Announcer: Examining the latest research and telling you about the latest breakthroughs. The Science and Research Show is on The Scope.

Interviewer: I'm talking to Dr. Bryan Jones, an investigator at the Moran Eye Center at the University of Utah. Dr. Jones, are you worried?

Dr. Jones: I'm terrified actually.

Interviewer: Yeah.

Dr. Jones: We've gone through a period of almost two decades of benign neglect in science which is fine for most scientists. We sort of want to be left alone, want to be allowed to do our work. The problem is benign neglect has sort of caught up with us, and we're at the point now where science is dramatically underfunded. And the prospect of another 20% cut to the budget will be devastating to science and careers.

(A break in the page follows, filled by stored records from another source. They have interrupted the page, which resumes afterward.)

(** [sorted(l)] as a stable insertion sort on [<].  On a list without
    [nan] every stable comparison sort returns this list; with a [str] and
    a number in the list every one of them raises.  With [nan] among the
    numbers the order Python returns depends on its merge strategy and is
    not this one: there only the elements and the absence of a raise are
    Python's. *)
Fixpoint insert_sorted (x : cell) (l : list cell) : result (list cell) :=
  match l with
  | [] => Ok [x]
  | y :: l' =>
      match py_lt x y with
      | Raise e => Raise e
      | Ok true => Ok (x :: y :: l')
      | Ok false =>
          match insert_sorted x l' with
          | Raise e => Raise e
          | Ok r => Ok (y :: r)
          end
      end
  end.

Definition sorted (l : list cell) : result (list cell) :=
  foldl (fun acc x =>
           match acc with
           | Raise e => Raise e
           | Ok s => insert_sorted x s
           end) (Ok []) l.

(** *** A reader of plain decimal literals

    The grammar read here is [[+-]digits[.digits]] with at least one
    digit.  It is the [Reader] of the sample sheets, whose texts pandas
    reads alike; it is not pandas' reader, which also reads exponents,
    blanks around the number and the infinities. *)

Definition digit_of (a : ascii) : option Z :=
  let n := nat_of_ascii a in
  if ((48 <=? n) && (n <=? 57))%nat then Some (Z.of_nat (n - 48)) else None.

(** Reads a run of digits: value so far, digits read, unread rest. *)
Fixpoint read_digits (s : string) (acc : Z) (cnt : nat) : Z * nat * string :=
  match s with
  | EmptyString => (acc, cnt, s)
  | String a s' =>
      match digit_of a with
      | Some d => read_digits s' (10 * acc + d)%Z (S cnt)
      | None => (acc, cnt, s)
      end
  end.

Definition parse_unsigned (s : string) : option Q :=
  let '(v1, n1, rest) := read_digits s 0%Z 0%nat in
  match rest with
  | EmptyString => if (0 <? n1)%nat then Some (inject_Z v1) else None
  | String "." rest' =>
      let '(v2, n2, rest2) := read_digits rest' 0%Z 0%nat in
      match rest2 with
      | EmptyString =>
          if (0 <? n1 + n2)%nat
          then Some (Qred (Qmake (v1 * 10 ^ Z.of_nat n2 + v2)
                                 (Z.to_pos (10 ^ Z.of_nat n2))))
          else None
      | _ => None
      end
  | _ => None
  end.

Definition parse_float (s : string) : option Q :=
  match s with
  | String "-" s' => Qopp <$> parse_unsigned s'
  | String "+" s' => parse_unsigned s'
  | _ => parse_unsigned s
  end.

(** *** [f"{x:.1f}"]

    One decimal of the exact rational, ties to even.  A [float] that only
    approximates a decimal tie (0.35, say) is rounded by Python on its
    binary value; that is not modelled. *)

Definition round_half_even (q : Q) : Z :=
  let n := Qnum q in
  let d := Z.pos (Qden q) in
  let f := (n / d)%Z in
  let r2 := (2 * (n mod d))%Z in
  if (r2 <? d)%Z then f
  else if (d <? r2)%Z then (f + 1)%Z
  else if Z.even f then f else (f + 1)%Z.

Definition str_Z (z : Z) : string :=
  NilZero.string_of_uint (N.to_uint (Z.to_N z)).

Definition format_1f (x : num) : string :=
  match x with
  | NaN => "nan"
  | Inf false => "inf"
  | Inf true => "-inf"
  | Fin q =>
      let t := round_half_even (Qabs q * 10)%Q in
      (if (Qnum q <? 0)%Z then "-" else EmptyString)
        ++ str_Z (t / 10) ++ "." ++ str_Z (t mod 10)
  end.

End Py.
Export Py.

(** ** Streamlit output and the script monad *)

Module St.

(** pandas' [DataFrame]: column labels in order, and one finite map per
    row.  A cell that a row does not hold reads as [nan]. *)
Record DataFrame := mkDataFrame {
  columns : list string;
  rows : list (gmap string cell)
}.

(** The elements a script puts on the page, in call order. *)
Inductive event :=
| st_set_page_config (page_title page_icon layout : string)
| st_title (body : string)
| st_write (body : string)
| st_header (body : string)
| st_sidebar_header (body : string)
| st_error (body : string)
| st_warning (body : string)
| st_sidebar_selectbox (label : string) (options : list cell)
| st_dataframe (data : DataFrame)
| st_metric (label value : string).

(** A computation renders elements and then returns or raises; what was
    rendered before a raise stays on the page. *)
Definition M (A : Type) : Type := list event * result A.

Definition ret {A} (a : A) : M A := ([], Ok a).

Definition bind {A B} (m : M A) (k : A -> M B) : M B :=
  match m with
  | (out, Ok a) => let '(out', r) := k a in ((out ++ out')%list, r)
  | (out, Raise e) => (out, Raise e)
  end.

Definition raise {A} (e : exn) : M A := ([], Raise e).

Definition emit (ev : event) : M unit := ([ev], Ok tt).

(** A library call, which renders nothing. *)
Definition call {A} (r : result A) : M A := ([], r).

(** [try: body  except WorksheetNotFound: h1 e  except Exception as e: h2 e] *)
Definition try_except {A} (body : M A) (handler : exn -> M A) : M A :=
  match body with
  | (out, Ok a) => (out, Ok a)
  | (out, Raise e) => let '(out', r) := handler e in ((out ++ out')%list, r)
  end.

Definition output {A} (m : M A) : list event := fst m.
Definition outcome {A} (m : M A) : result A := snd m.

(** The run [m] with the elements [out] rendered before it. *)
Definition after {A} (out : list event) (m : M A) : M A :=
  ((out ++ output m)%list, outcome m).

End St.
Export St.

Notation "x <- c1 ;;; c2" := (bind c1 (fun x => c2))
  (at level 100, c1 at next level, right associativity,
   format "'[v' x  <-  c1  ;;; '/' c2 ']'").
Notation "c1 ;;; c2" := (bind c1 (fun _ => c2))
  (at level 100, right associativity,
   format "'[v' c1  ;;; '/' c2 ']'").

(** ** pandas *)

Module Pd.

(** [row[c]]: a label the row does not hold reads as [nan]. *)
Definition cell_at (r : gmap string cell) (c : string) : cell :=
  default (CNum NaN) (r !! c).

(** A row restricted to the labels [cols]. *)
Definition project (cols : list string) (r : gmap string cell) : gmap string cell :=
  list_to_map (map (fun c => (c, cell_at r c)) cols).

(** The labels of a list, each once, in order of first appearance. *)
Fixpoint first_seen (l : list string) : list string :=
  match l with
  | [] => []
  | x :: l' => x :: filter (fun y => y ≠ x) (first_seen l')
  end.

(** [pd.DataFrame(data)] for a list of dicts: the columns are the keys seen,
    in order of first appearance; a key a dict lacks is [nan] in its row. *)
Definition pd_DataFrame (data : list (list (string * cell))) : DataFrame :=
  let cols := first_seen (concat (map (map fst) data)) in
  {| columns := cols;
     rows := map (fun rec => project cols (list_to_map rec)) data |}.

(** [df.empty]: no column or no row. *)
Definition empty (df : DataFrame) : bool :=
  match columns df, rows df with
  | [], _ => true
  | _, [] => true
  | _, _ => false
  end.

(** [df[c]] for one label: the column as a Series, or [KeyError]. *)
Definition getitem (df : DataFrame) (c : string) : M (list cell) :=
  if decide (c ∈ columns df)
  then ret (map (fun r => cell_at r c) (rows df))
  else raise (KeyError c).

(** [df[c] = s] *)
Definition setitem (df : DataFrame) (c : string) (s : list cell) : DataFrame :=
  {| columns := if decide (c ∈ columns df) then columns df
                else (columns df ++ [c])%list;
     rows := zip_with (fun r v => <[c := v]> r) (rows df) s |}.

(** [df[cols]] for a list of labels: the projection, or [KeyError] on the
    first label that is not a column. *)
Definition getitem_cols (df : DataFrame) (cols : list string) : M DataFrame :=
  match filter (fun c => c ∉ columns df) cols with
  | [] => ret {| columns := cols; rows := map (project cols) (rows df) |}
  | c :: _ => raise (KeyError c)
  end.

(** [df.values.tolist()]: the cells row by row, in column order. *)
Definition values (df : DataFrame) : list (list cell) :=
  map (fun r => map (cell_at r) (columns df)) (rows df).

(** [df[mask]] for a boolean Series: the rows where the mask holds. *)
Definition getitem_mask (df : DataFrame) (mask : list bool) : DataFrame :=
  {| columns := columns df;
     rows := fst <$> filter (fun p => p.2 = true) (zip (rows df) mask) |}.

(** [s == v], elementwise *)
Definition series_eq (s : list cell) (v : cell) : list bool :=
  map (fun c => py_eq c v) s.

(** How pandas reads one text as a number under [errors='coerce']: the
    number the text spells, [nan] when it spells none.  The embedding does
    not fix pandas' grammar: every statement holds for any reader. *)
Class Reader := read_text : string -> num.

(** [pd.to_numeric(s, errors='coerce')]: numbers stay, a [str] is read,
    and what does not read as a number becomes [nan]. *)
Definition to_numeric1 `{Reader} (c : cell) : num :=
  match c with
  | CNum x => x
  | CStr s => read_text s
  end.

Definition to_numeric `{Reader} (s : list cell) : list num := map to_numeric1 s.

(** [s.fillna(v)] *)
Definition fillna (v : Q) (s : list num) : list num :=
  map (fun x => match x with NaN => Fin v | _ => x end) s.

(** [s.unique()]: first appearances; all [nan] count as one value. *)
Definition same_value (a b : cell) : bool :=
  match a, b with
  | CNum NaN, CNum NaN => true
  | _, _ => py_eq a b
  end.

Fixpoint unique (s : list cell) : list cell :=
  match s with
  | [] => []
  | x :: s' => x :: filter (fun y => same_value x y = false) (unique s')
  end.

(** [s.mean()]: [nan] entries are skipped; no entry left gives [nan]; a
    [str] entry raises.  The sum of the entries left is divided by their
    count; an infinity absorbs finite numbers, and [inf] with [-inf] sum to
    [nan]. *)
Fixpoint numeric_values (s : list cell) : result (list num) :=
  match s with
  | [] => Ok []
  | CStr _ :: _ => Raise (TypeError "Could not convert string to numeric")
  | CNum NaN :: s' => numeric_values s'
  | CNum x :: s' =>
      match numeric_values s' with
      | Ok xs => Ok (x :: xs)
      | Raise e => Raise e
      end
  end.

Definition num_add (a b : num) : num :=
  match a, b with
  | Fin p, Fin q => Fin (p + q)
  | Inf s, Fin _ => Inf s
  | Fin _, Inf s => Inf s
  | Inf s, Inf t => if Bool.eqb s t then Inf s else NaN
  | _, _ => NaN
  end.

Definition num_div (a : num) (n : nat) : num :=
  match a with
  | Fin q => Fin (Qred (q / inject_Z (Z.of_nat n)))
  | _ => a
  end.

Definition mean (s : list cell) : M num :=
  match numeric_values s with
  | Raise e => raise e
  | Ok [] => ret NaN
  | Ok xs => ret (num_div (foldl num_add (Fin 0) xs) (length xs))
  end.

End Pd.
Export Pd.

(** ** The outside world: gspread, google-auth, the file system, secrets *)

Module Ext.

Record Worksheet := mkWorksheet {
  get_all_records : result (list (list (string * cell)))
}.

Record Spreadsheet := mkSpreadsheet {
  worksheet : string -> result Worksheet
}.

Record Client := mkClient {
  open_by_url : string -> result Spreadsheet
}.

(** A value of [st.secrets]: a string or a nested table. *)
#[warnings="-register-all"]
Inductive secret :=
| SecretStr (s : string)
| SecretTable (kv : list (string * secret)).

Interviewer: So this is still hypothetical. We'll have to see what comes down the line. But what could that mean for you in your research?

Dr. Jones: The problem is, if the 20% budget cut goes into effect at the National Institute of Health, NIH will likely award no new awards next year. They will all have to service their existing obligations. And this means the research that we do into blinding disease will be delayed or will, in a worst case scenario, never happen.

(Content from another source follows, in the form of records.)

(* ===== verification/_CoqProject ===== *)
-Q . S2P
Prelude.v
MarketEvent.v
ByteRead.v
ItchParser.v
FeedSource.v
OrderPool.v
OrderBook.v
BookSpec.v
OrderBookWf.v
OrderBookBest.v
OrderBookRefine.v
BookLadder.v
OrderBookProps.v
BookOrders.v
BookLocked.v
BookL2.v
Exchange.v
Sequencer.v
Publisher.v
SpscRing.v
Instrumentation.v
ItchGen.v
ItchGenWrite.v
ItchGenProps.v
Pipeline.v
Pacing.v
PipelineThreads.v
Replay.v
LiveFeed.v
LiveFeedProps.v
LiveInput.v
LiveSession.v
LiveTiming.v
LiveServer.v
LiveThreads.v
LiveShutdown.v
LiveProgram.v
LiveProgramProps.v
CommandLine.v
Tools.v
Report.v
Benchmark.v
Dashboard.v
DashboardLive.v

Interviewer: And, of course, this would go beyond impacting your research theoretically. It would have really broad implications.

Dr. Jones: What a lot of people don't realize is how limited the funding is for a lot of labs. So I was at Google last year talking with a gentleman named Rob Cook from Pixar. Rob is famous for developing the RenderMan software package. And we were talking about where science grants come from. And so he asked me to sort of explain to him how a science grant came about and what kind of money we were talking about and explain to him that the basic sort of unit of research funding is the RO1 mechanism. And for a modular RO1 grant, that's about $250,000 a year.

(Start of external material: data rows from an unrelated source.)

(* ===== verification/ByteRead.v ===== *)
(** * Unaligned big-endian loads and stores

    [include/feedhandler/detail/byte_read.hpp].  A pointer [p] into a buffer is
    the buffer and an offset; reading or writing a byte outside the buffer is
    undefined behaviour and is [None].  The loads assemble the value with
    shifts and [Z.lor] as the source does, the stores write the truncations
    [u8 (v >> k)].

    Main results: a load after a store of the same width returns the stored
    value truncated to the width; a load is bounded by its width; a load sees
    only its own bytes, a store changes only its own. *)

From Stdlib Require Import ZArith.Zbitwise.
From stdpp Require Import base list gmap numbers.
From S2P Require Import Prelude.

Section Loads.
Context (p : list byte) (off : Z).

(** [b[k]] of [reinterpret_cast<const uint8_t*>(p)]. *)
Definition load_u8 : option Z := Z_of_byte <$> p.[off].
Definition at_ (k : Z) : option Z := Z_of_byte <$> p.[off + k].

Definition load_be16 : option Z :=
  b0 ← at_ 0; b1 ← at_ 1;
  Some (u16 (Z.lor (u32 (Z.shiftl b0 8)) b1)).

Definition load_be32 : option Z :=
  b0 ← at_ 0; b1 ← at_ 1; b2 ← at_ 2; b3 ← at_ 3;
  Some (Z.lor (Z.lor (Z.lor (u32 (Z.shiftl b0 24)) (u32 (Z.shiftl b1 16)))
    (u32 (Z.shiftl b2 8))) b3).

Definition load_be48 : option Z :=
  b0 ← at_ 0; b1 ← at_ 1; b2 ← at_ 2; b3 ← at_ 3; b4 ← at_ 4; b5 ← at_ 5;
  Some (Z.lor (Z.lor (Z.lor (Z.lor (Z.lor (u64 (Z.shiftl b0 40)) (u64 (Z.shiftl b1 32)))
    (u64 (Z.shiftl b2 24))) (u64 (Z.shiftl b3 16))) (u64 (Z.shiftl b4 8))) b5).

Definition load_be64 : option Z :=
  b0 ← at_ 0; b1 ← at_ 1; b2 ← at_ 2; b3 ← at_ 3;
  b4 ← at_ 4; b5 ← at_ 5; b6 ← at_ 6; b7 ← at_ 7;
  Some (Z.lor (Z.lor (Z.lor (Z.lor (Z.lor (Z.lor (Z.lor
    (u64 (Z.shiftl b0 56)) (u64 (Z.shiftl b1 48))) (u64 (Z.shiftl b2 40)))
    (u64 (Z.shiftl b3 32))) (u64 (Z.shiftl b4 24))) (u64 (Z.shiftl b5 16)))
    (u64 (Z.shiftl b6 8))) b7).
End Loads.

(** [b[k] = static_cast<std::uint8_t>(v)]. *)
Definition store_u8 (p : list byte) (off v : Z) : option (list byte) :=
  p.[off := byte_of_Z v].

Definition store_be16 (p : list byte) (off v : Z) : option (list byte) :=
  p ← store_u8 p (off + 0) (Z.shiftr v 8);
  store_u8 p (off + 1) v.

Definition store_be32 (p : list byte) (off v : Z) : option (list byte) :=
  p ← store_u8 p (off + 0) (Z.shiftr v 24);
  p ← store_u8 p (off + 1) (Z.shiftr v 16);
  p ← store_u8 p (off + 2) (Z.shiftr v 8);
  store_u8 p (off + 3) v.

Definition store_be48 (p : list byte) (off v : Z) : option (list byte) :=
  p ← store_u8 p (off + 0) (Z.shiftr v 40);
  p ← store_u8 p (off + 1) (Z.shiftr v 32);
  p ← store_u8 p (off + 2) (Z.shiftr v 24);
  p ← store_u8 p (off + 3) (Z.shiftr v 16);
  p ← store_u8 p (off + 4) (Z.shiftr v 8);
  store_u8 p (off + 5) v.

Definition store_be64 (p : list byte) (off v : Z) : option (list byte) :=
  p ← store_u8 p (off + 0) (Z.shiftr v 56);
  p ← store_u8 p (off + 1) (Z.shiftr v 48);
  p ← store_u8 p (off + 2) (Z.shiftr v 40);
  p ← store_u8 p (off + 3) (Z.shiftr v 32);
  p ← store_u8 p (off + 4) (Z.shiftr v 24);
  p ← store_u8 p (off + 5) (Z.shiftr v 16);
  p ← store_u8 p (off + 6) (Z.shiftr v 8);
  store_u8 p (off + 7) v.

(** ** Reference definitions: [n]-byte big-endian load and store *)

Fixpoint load_be (n : nat) (p : list byte) (off acc : Z) : option Z :=
  match n with
  | O => Some acc
  | S n => b ← Z_of_byte <$> p.[off]; load_be n p (off + 1) (acc * 256 + b)
  end.

Fixpoint store_be (n : nat) (p : list byte) (off v : Z) : option (list byte) :=
  match n with
  | O => Some p
  | S n => p ← store_u8 p off (Z.shiftr v (8 * Z.of_nat n)); store_be n p (off + 1) v
  end.

(** ** From [Z.lor] of shifts to arithmetic *)

Lemma lor_step a b k :
  0 <= k -> 0 <= b < 256 -> Z.lor (a * 2 ^ (k + 8)) (b * 2 ^ k) = (a * 256 + b) * 2 ^ k.
Proof.
  intros Hk Hb. rewrite Z.pow_add_r by lia.
  replace (a * (2 ^ k * 2 ^ 8)) with (Z.shiftl (Z.shiftl a 8) k)
    by (rewrite !Z.shiftl_mul_pow2 by lia; ring).
  rewrite <- (Z.shiftl_mul_pow2 b), <- Z.shiftl_lor, <- Z.shiftl_mul_pow2 by lia.
  f_equal.
  assert (Z.land (Z.shiftl a 8) b = 0) as Hl; [|
    pose proof (Z.add_lor_land (Z.shiftl a 8) b); rewrite Z.shiftl_mul_pow2 in * by lia; lia].
  apply Z.bits_inj'. intros i Hi. rewrite Z.land_spec, Z.bits_0.
  destruct (decide (i < 8)).
  - by rewrite Z.shiftl_spec_low by lia.
  - rewrite <- (Z.mod_small b (2 ^ 8)) by lia.
    rewrite Z.mod_pow2_bits_high by lia. by rewrite andb_false_r.
Qed.

Lemma shl_byte w b k :
  0 <= b < 256 -> 0 <= k -> k + 8 <= w -> wrap w (Z.shiftl b k) = b * 2 ^ k.
Proof.
  intros Hb Hk Hw. rewrite Z.shiftl_mul_pow2 by lia. apply wrap_small. unfold in_u.
  assert (2 ^ (k + 8) <= 2 ^ w) by (apply Z.pow_le_mono_r; lia).
  rewrite Z.pow_add_r in * by lia. nia.
Qed.

#[local] Ltac norm_offsets :=
  rewrite ?Z.add_0_r, <- ?Z.add_assoc;
  repeat match goal with
  | |- context [1 + ?x] => let y := eval vm_compute in (1 + x) in change (1 + x) with y
  end.

#[local] Ltac at_byte :=
  norm_offsets;
  lazymatch goal with
  | |- (Z_of_byte <$> ?p.[?i]) ≫= _ = _ =>
      let b := fresh "b" in
      destruct (p.[i]) as [b|]; cbn [fmap option_fmap option_map mbind option_bind];
      [pose proof (Z_of_byte_range b) | done]
  end.

(** Combine the shifted bytes pairwise, from the innermost [Z.lor]. *)
#[local] Ltac lor_chain :=
  repeat rewrite shl_byte by (unfold in_u in *; lia);
  repeat match goal with
  | |- context [Z.lor (?a * 2 ^ ?j) (?b * 2 ^ ?k)] =>
      change (2 ^ j) with (2 ^ (k + 8)); rewrite (lor_step a b k) by (unfold in_u in *; lia)
  | |- context [Z.lor (?a * 2 ^ ?j) (Z_of_byte ?b)] =>
      rewrite <- (Z.mul_1_r (Z_of_byte b)) at 1;
      change (Z.lor (a * 2 ^ j) (Z_of_byte b * 1))
        with (Z.lor (a * 2 ^ (0 + 8)) (Z_of_byte b * 2 ^ 0));
      rewrite (lor_step a (Z_of_byte b) 0) by (unfold in_u in *; lia)
  end.

Lemma load_be16_spec p off : load_be16 p off = load_be 2 p off 0.
Proof.
  unfold load_be16, at_, u16, u32. cbn [load_be].
  repeat at_byte. lor_chain. f_equal.
  rewrite wrap_small by (unfold in_u in *; lia). ring.
Qed.

Lemma load_be32_spec p off : load_be32 p off = load_be 4 p off 0.
Proof.
  unfold load_be32, at_, u32. cbn [load_be].
  repeat at_byte. lor_chain. f_equal. ring.
Qed.

Lemma load_be48_spec p off : load_be48 p off = load_be 6 p off 0.
Proof.
  unfold load_be48, at_, u64. cbn [load_be].
  repeat at_byte. lor_chain. f_equal. ring.
Qed.

Lemma load_be64_spec p off : load_be64 p off = load_be 8 p off 0.
Proof.
  unfold load_be64, at_, u64. cbn [load_be].
  repeat at_byte. lor_chain. f_equal. ring.
Qed.

Lemma store_be16_spec p off v : store_be16 p off v = store_be 2 p off v.
Proof.
  unfold store_be16. cbn [store_be]. rewrite !Z.add_0_r.
  destruct (store_u8 p off _) as [p1|]; cbn; [|done].
  rewrite Z.shiftr_0_r. by destruct (store_u8 _ _ _).
Qed.

#[local] Ltac unroll_store :=
  cbn [store_be]; norm_offsets; rewrite ?Z.shiftr_0_r;
  repeat match goal with
  | |- context [store_u8 ?p ?i ?v ≫= _] =>
      change (8 * Z.of_nat 7) with 56; change (8 * Z.of_nat 6) with 48;
      change (8 * Z.of_nat 5) with 40; change (8 * Z.of_nat 4) with 32;
      change (8 * Z.of_nat 3) with 24; change (8 * Z.of_nat 2) with 16;
      change (8 * Z.of_nat 1) with 8; change (8 * Z.of_nat 0) with 0;
      rewrite ?Z.shiftr_0_r; norm_offsets;
      destruct (store_u8 p i v); cbn [mbind option_bind]; [|done]
  end;
  try done; try (by destruct (store_u8 _ _ _)).

Lemma store_be32_spec p off v : store_be32 p off v = store_be 4 p off v.
Proof. unfold store_be32. unroll_store. Qed.

Lemma store_be48_spec p off v : store_be48 p off v = store_be 6 p off v.
Proof. unfold store_be48. unroll_store. Qed.

Lemma store_be64_spec p off v : store_be64 p off v = store_be 8 p off v.
Proof. unfold store_be64. unroll_store. Qed.

Create Rewrite HintDb be.
#[export] Hint Rewrite load_be16_spec load_be32_spec load_be48_spec load_be64_spec
  store_be16_spec store_be32_spec store_be48_spec store_be64_spec : be.

(** ** What a load reads and a store writes *)

Lemma load_be_ext n p p' off acc :
  (forall i, off <= i < off + Z.of_nat n -> p.[i] = p'.[i]) ->
  load_be n p off acc = load_be n p' off acc.
Proof.
  revert off acc. induction n as [|n IH]; intros off acc Hext; cbn [load_be]; [done|].
  rewrite <- (Hext off) by lia. destruct (p.[off]) as [b|]; cbn; [|done].
  apply IH. intros. apply Hext. lia.
Qed.

Lemma load_be_bound n p off acc v :
  load_be n p off acc = Some v ->
  acc * 256 ^ Z.of_nat n <= v < (acc + 1) * 256 ^ Z.of_nat n.
Proof.
  revert off acc. induction n as [|n IH]; intros off acc; cbn [load_be].
  - intros [= <-]. change (256 ^ Z.of_nat 0) with 1. lia.
  - destruct (p.[off]) as [b|]; cbn [fmap option_fmap option_map mbind option_bind]; [|done].
    intros Hv%IH. pose proof (Z_of_byte_range b) as Hb. unfold in_u in Hb.
    rewrite Nat2Z.inj_succ, Z.pow_succ_r by lia. nia.
Qed.

Lemma load_be_is_Some n p off acc :
  is_Some (load_be n p off acc) <->
  n = 0%nat \/ (0 <= off /\ off + Z.of_nat n <= Z.of_nat (length p)).
Proof.
  revert off acc. induction n as [|n IH]; intros off acc; cbn [load_be].
  - split; [by left|]. intros _. eauto.
  - destruct (p.[off]) as [b|] eqn:Hb; cbn [fmap option_fmap option_map mbind option_bind].
    + apply vget_lt in Hb. rewrite IH. lia.
    + assert (~ is_Some p.[off]) as Hn by (rewrite Hb; by intros []).
      rewrite vget_is_Some in Hn. split; [by intros []|]. lia.
Qed.

Lemma store_u8_Some p off v p' :
  store_u8 p off v = Some p' ->
  length p' = length p /\
  forall i, p'.[i] = if decide (i = off) then Some (byte_of_Z v) else p.[i].
Proof.
  unfold store_u8. intros Hs. split; [by eapply vset_length|]. intros i.
  case_decide; subst.
  - by eapply vget_vset_eq.
  - by eapply vget_vset_ne.
Qed.

Lemma store_be_Some n p off v p' :
  store_be n p off v = Some p' ->
  length p' = length p /\
  forall i, p'.[i] = if decide (off <= i < off + Z.of_nat n)
    then Some (byte_of_Z (Z.shiftr v (8 * (off + Z.of_nat n - 1 - i)))) else p.[i].
Proof.
  revert p off. induction n as [|n IH]; intros p off; cbn [store_be].
  - intros [= ->]. split; [done|]. intros i. case_decide; [lia|done].
  - destruct (store_u8 p off _) as [p1|] eqn:H1; cbn; [|done]. intros [Hl Hg]%IH.
    apply store_u8_Some in H1 as [Hl1 Hg1]. split; [congruence|]. intros i.
    rewrite Hg, Hg1. repeat case_decide; try lia; try done; do 3 f_equal; lia.
Qed.

Lemma store_be_is_Some n p off v :
  0 <= off -> off + Z.of_nat n <= Z.of_nat (length p) -> is_Some (store_be n p off v).
Proof.
  revert p off. induction n as [|n IH]; intros p off H0 Hl; cbn [store_be]; [eauto|].
  unfold store_u8 at 1. rewrite vset_in by lia. cbn [mbind option_bind].
  apply IH; rewrite ?length_insert; lia.
Qed.

Lemma load_be_digits n p off acc v :
  (forall i, off <= i < off + Z.of_nat n ->
    p.[i] = Some (byte_of_Z (Z.shiftr v (8 * (off + Z.of_nat n - 1 - i))))) ->
  load_be n p off acc = Some (acc * 256 ^ Z.of_nat n + wrap (8 * Z.of_nat n) v).
Proof.
  revert off acc. induction n as [|n IH]; intros off acc Hd; cbn [load_be].
  - change (256 ^ Z.of_nat 0) with 1. unfold wrap. change (8 * Z.of_nat 0) with 0.
    rewrite Z.pow_0_r, Z.mod_1_r. f_equal. lia.
  - rewrite (Hd off) by lia. cbn [fmap option_fmap option_map mbind option_bind].
    rewrite Z_of_byte_of_Z, IH.
    2:{ intros i Hi. rewrite (Hd i) by lia. do 4 f_equal. lia. }
    f_equal. replace (8 * (off + Z.of_nat (S n) - 1 - off)) with (8 * Z.of_nat n) by lia.
    rewrite Nat2Z.inj_succ, Z.pow_succ_r by lia.
    unfold u8, wrap. replace (8 * Z.succ (Z.of_nat n)) with (8 * Z.of_nat n + 8) by lia.
    rewrite (Z.pow_add_r 2), Z.rem_mul_r by (apply Z.pow_nonzero || lia || apply Z.pow_pos_nonneg; lia).
    rewrite Z.shiftr_div_pow2 by lia.
    replace (256 ^ Z.of_nat n) with (2 ^ (8 * Z.of_nat n))
      by (change 256 with (2 ^ 8); rewrite <- Z.pow_mul_r by lia; done).
    ring.
Qed.

(** A load after a store of the same width at the same place. *)
Lemma load_store_same n p off v p' :
  store_be n p off v = Some p' -> load_be n p' off 0 = Some (wrap (8 * Z.of_nat n) v).
Proof.
  intros [_ Hg]%store_be_Some. rewrite (load_be_digits n p' off 0 v); [f_equal; lia|].
  intros i Hi. rewrite Hg. by rewrite decide_True by lia.
Qed.

(** A load beside a store. *)
Lemma load_store_other n m p off off' v p' acc :
  store_be m p off' v = Some p' ->
  off + Z.of_nat n <= off' \/ off' + Z.of_nat m <= off ->
  load_be n p' off acc = load_be n p off acc.
Proof.
  intros [_ Hg]%store_be_Some Hd. apply load_be_ext. intros i Hi. rewrite Hg.
  by rewrite decide_False by lia.
Qed.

And he looked at me and he says, "Okay, so the $250,000 is for your salary, right?" And I said, "No. It's for my salary and for post-doctoral salary, and graduate students salary and undergraduates, and technicians, and annual costs and lab materials, and equipment, and computers, and everything required to run the grant for a year." And he looked incredulous. And he furrowed his brow and he says, "But the $250,000 is for your salary, right?"

And I said, "Well, yeah, and everything else that we just talked about." And he couldn't believe it. He slapped his hand on the table and he said, "That's impossible. How do you get biomedical work done on margins that thin?"

Interviewer: Yeah, budgets for internet and technology are way, way higher.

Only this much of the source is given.